Exercise aim - Below are records. Find each line in them that holds the word "looks" and copy it.

Material shown -
* * * * * * * * *

Lemma templatesDirectory_ignores_flag_witness :
  "/etc/ricer.properties" ≠ "" ∧
  templatesDirectory (with_config u "/etc/ricer.properties") = templatesDirectory u ∧
  templatesDirectory (with_config u "/etc/ricer.properties")
    = ("/home/u/.config/ricer/templates", None) ∧
  Viper.getConfigFile ricer_fs (cwd u)
    (Viper.SetConfigFile Viper.new "/etc/ricer.properties")
    = ("/etc/ricer.properties", None).
Proof.
  assert ("/etc/ricer.properties" ≠ "") as Hf by discriminate.
  split; [exact Hf|].
  destruct (templatesDirectory_ignores_flag u "/etc/ricer.properties" ricer_fs Hf)
    as (H1 & _ & H3 & _ & H5 & _).
  split; [exact H1|]. split; [|exact H5].
  apply H3; [reflexivity | discriminate].
Defined.

(** [/home/u/[cfg/ricer/templates/*.tmpl] is not a pattern. *)
Lemma main_drops_glob_error_witness :
  (parseConfiguration bracket ricer_fs Viper.new = (bracket_v, None) ∧
   templatesDirectory bracket = ("/home/u/[cfg/ricer/templates", None) ∧
   Filepath.Glob ricer_fs (cwd bracket) ("/home/u/[cfg/ricer/templates" +:+ "/*.tmpl")
     = ([], Some Filepath.ErrBadPattern)) ∧
  main_start bracket ricer_fs = Dispatch bracket_v [] ∧
  (∀ o, main bracket ricer_fs o ↔ o = Exited ricer_fs []) ∧
  (∀ o, main bracket ricer_fs o → exit_status o = 0).
Proof.
  assert (parseConfiguration bracket ricer_fs Viper.new = (bracket_v, None)) as H1
    by (vm_compute; reflexivity).
  assert (templatesDirectory bracket = ("/home/u/[cfg/ricer/templates", None)) as H2
    by (vm_compute; reflexivity).
  assert (Filepath.Glob ricer_fs (cwd bracket)
            ("/home/u/[cfg/ricer/templates" +:+ "/*.tmpl")
          = ([], Some Filepath.ErrBadPattern)) as H3 by (vm_compute; reflexivity).
  split; [exact (conj H1 (conj H2 H3))|].
  exact (main_drops_glob_error bracket ricer_fs _ _ _ _ H1 H2 H3).
Defined.

(** C1, at a world the claim is about: the configuration loads, and the
    templates directory [/home/u/.config/ricer/templates] does not exist.
    [templatesDirectory] returns its name without an error, since it
    never looks at the file system; nothing matches; [main] returns
    without having printed anything, the advice included. *)
Theorem main_silent_without_templates_directory :
  Os.Stat no_templates_fs (cwd u) "/home/u/.config/ricer/templates" = None ∧
  templatesDirectory u = ("/home/u/.config/ricer/templates", None) ∧
  (∃ v, main_start u no_templates_fs = Dispatch v []) ∧
  (∀ o, main u no_templates_fs o ↔ o = Exited no_templates_fs []).
Proof.
  assert (main_start u no_templates_fs
          = Dispatch (parseConfiguration u no_templates_fs Viper.new).1 []) as Hs
    by (vm_compute; reflexivity).
  split; [vm_compute; reflexivity|]. split; [vm_compute; reflexivity|].
  split; [by eexists|]. by eapply main_no_files.
Qed.

(** C6, at a file the enumeration does find: the file [.tmpl] of the
    templates directory. Its base name without the extension is empty,
    but the name [handleTemplate] looks up is [templates], the name of
    the directory: the extension is cut off the whole path before the
    base name is taken, and what is left ends in a separator. *)
Theorem tmplName_of_bare_extension :
  (Filepath.Glob dot_fs (cwd u) "/home/u/.config/ricer/templates/*.tmpl")
    = ([dot_tmpl], None) ∧
  Strings.TrimSuffix dot_tmpl (Filepath.Ext dot_tmpl)
    = "/home/u/.config/ricer/templates/" ∧
  tmplName dot_tmpl = "templates" ∧
  base_without_extension dot_tmpl = "" ∧
  tmplName dot_tmpl ≠ base_without_extension dot_tmpl.
Proof. repeat split; try (vm_compute; reflexivity). vm_compute. discriminate. Qed.

End main_examples.

(** ** Path names and their elements *)
Section path_facts.

Implicit Types (s p e : string) (es : list string).

Lemma SplitSlash_nonempty s : Strings.SplitSlash s ≠ [].
Proof.
  destruct s as [|c s]; [done|]. cbn [Strings.SplitSlash].
  destruct (IsPathSeparator c); [done|]. by destruct (Strings.SplitSlash s).
Qed.

Lemma SplitSlash_no_slash s : Forall no_slash (Strings.SplitSlash s).
Proof.
  induction s as [|c s IH]; [by repeat constructor|]. cbn [Strings.SplitSlash].
  destruct (IsPathSeparator c) eqn:Hc; [by constructor|].
  unfold IsPathSeparator in Hc.
  destruct (Strings.SplitSlash s) as [|e es].
  { repeat constructor. unfold no_slash. cbn [Strings.ContainsByte]. by rewrite Hc. }
  apply Forall_cons in IH as [He Hes]. constructor; [|done].
  unfold no_slash in *. cbn [Strings.ContainsByte]. by rewrite Hc, He.
Qed.

Lemma SplitSlash_app_slash e s :
  no_slash e →
  Strings.SplitSlash (e +:+ String "/" s) = e :: Strings.SplitSlash s.
Proof.
  unfold no_slash. induction e as [|c e IH]; [done|].
  cbn [Strings.ContainsByte]. intros [Hc He]%orb_false_iff.
  change (String c e +:+ ?x) with (String c (e +:+ x)).
  cbn [Strings.SplitSlash]. unfold IsPathSeparator. by rewrite Hc, IH.
Qed.

Lemma SplitSlash_single e : no_slash e → Strings.SplitSlash e = [e].
Proof.
  unfold no_slash. induction e as [|c e IH]; [done|].
  cbn [Strings.ContainsByte]. intros [Hc He]%orb_false_iff.
  cbn [Strings.SplitSlash]. unfold IsPathSeparator. by rewrite Hc, IH.
Qed.

Lemma SplitSlash_JoinSlash es :
  es ≠ [] → Forall no_slash es → Strings.SplitSlash (Strings.JoinSlash es) = es.
Proof.
  induction es as [|e es IH]; [done|]. intros _ [He Hes]%Forall_cons.
  destruct es as [|e' es]; [by apply SplitSlash_single|].
  change (Strings.JoinSlash (e :: e' :: es))
    with (e +:+ String "/" (Strings.JoinSlash (e' :: es))).
  rewrite SplitSlash_app_slash by done. by rewrite IH.
Qed.

Lemma SplitSlash_single_inv p e :
  Strings.SplitSlash p = [e] → Strings.ContainsByte p "/" = false.
Proof.
  revert e. induction p as [|c p IH]; intros e; [done|].
  cbn [Strings.SplitSlash Strings.ContainsByte]. unfold IsPathSeparator.
  pose proof (SplitSlash_nonempty p) as Hne.
  destruct (c =? "/")%char.
  - destruct (Strings.SplitSlash p); [done|]. intros [=].
  - destruct (Strings.SplitSlash p) as [|e' es]; [done|].
    intros [= _ ->]. by rewrite (IH e').
Qed.

(** The directory part of a path name has the elements of the name but the
    last, and then an empty one. *)
Lemma SplitSlash_Split p :
  Strings.SplitSlash (Path.Split p).1 = removelast (Strings.SplitSlash p) ++ [""].
Proof.
  induction p as [|c p IH]; [done|].
  cbn [Path.Split]. destruct (Path.Split p) as [dir file]. simpl in IH.
  cbn [Strings.ContainsByte Strings.SplitSlash]. unfold IsPathSeparator.
  pose proof (SplitSlash_nonempty p) as Hne.
  destruct (c =? "/")%char eqn:Hc; simpl.
  - unfold IsPathSeparator. rewrite Hc, IH.
    by destruct (Strings.SplitSlash p).
  - destruct (Strings.ContainsByte p "/") eqn:Hp; simpl.
    + unfold IsPathSeparator. rewrite Hc, IH.
      destruct (Strings.SplitSlash p) as [|e es] eqn:Es; [done|].
      destruct es as [|e' es].
      { apply SplitSlash_single_inv in Es. congruence. }
      done.
    + rewrite (SplitSlash_single p) by done. done.
Qed.

End path_facts.

(** ** Well-formed file systems *)
Section wf_facts.

Import Os.
Implicit Types (fs : filesystem) (l q base : location) (ns es : list string).

Lemma is_dir_node fs l : is_dir fs l = true ↔ node_at fs l = Some Dir.
Proof. unfold is_dir. by rewrite bool_decide_eq_true. Qed.

Lemma is_dir_root fs : is_dir fs [] = true.
Proof. done. Qed.

Lemma parent_snoc l e : parent (l ++ [e]) = l.
Proof.
  unfold parent. rewrite length_app. simpl.
  replace (length l + 1 - 1) with (length l) by lia. by rewrite take_app_length.
Qed.

Lemma wf_parent fs l n :
  well_formed fs → node_at fs l = Some n → is_dir fs (parent l) = true.
Proof.
  intros Hwf. unfold node_at. case_decide as Hl; [by subst|].
  intros Hn. by apply (Hwf l n).
Qed.

(** In a well-formed file system, what is above something is a
    directory. *)
Lemma wf_ancestor fs l ext n :
  well_formed fs → ext ≠ [] → node_at fs (l ++ ext) = Some n → is_dir fs l = true.
Proof.
  intros Hwf. revert n. induction ext as [|x ext IH] using rev_ind; [done|].
  intros n _ Hn. rewrite app_assoc in Hn.
  apply wf_parent in Hn; [|done]. rewrite parent_snoc in Hn.
  destruct ext as [|y ext]; [by rewrite app_nil_r in Hn|].
  apply is_dir_node in Hn. by eapply IH.
Qed.

Lemma wf_prefix_dirs fs l ns n :
  well_formed fs → node_at fs (l ++ ns) = Some n →
  ∀ k, k < length ns → is_dir fs (l ++ take k ns) = true.
Proof.
  intros Hwf Hn k Hk. rewrite <-(take_drop k ns), app_assoc in Hn.
  eapply wf_ancestor; [done| |done].
  intros Hd%(f_equal length). rewrite length_drop in Hd. simpl in Hd. lia.
Qed.

Lemma is_dir_insert_dir fs x l :
  is_dir fs l = true → is_dir (<[x := Dir]> fs) l = true.
Proof.
  rewrite !is_dir_node. unfold node_at. case_decide; [done|].
  destruct (decide (x = l)) as [->|]; [by rewrite lookup_insert_eq|].
  by rewrite lookup_insert_ne.
Qed.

* * * * * * * * *

Output -
    never looks at the file system; nothing matches; [main] returns
    but the name [handleTemplate] looks up is [templates], the name of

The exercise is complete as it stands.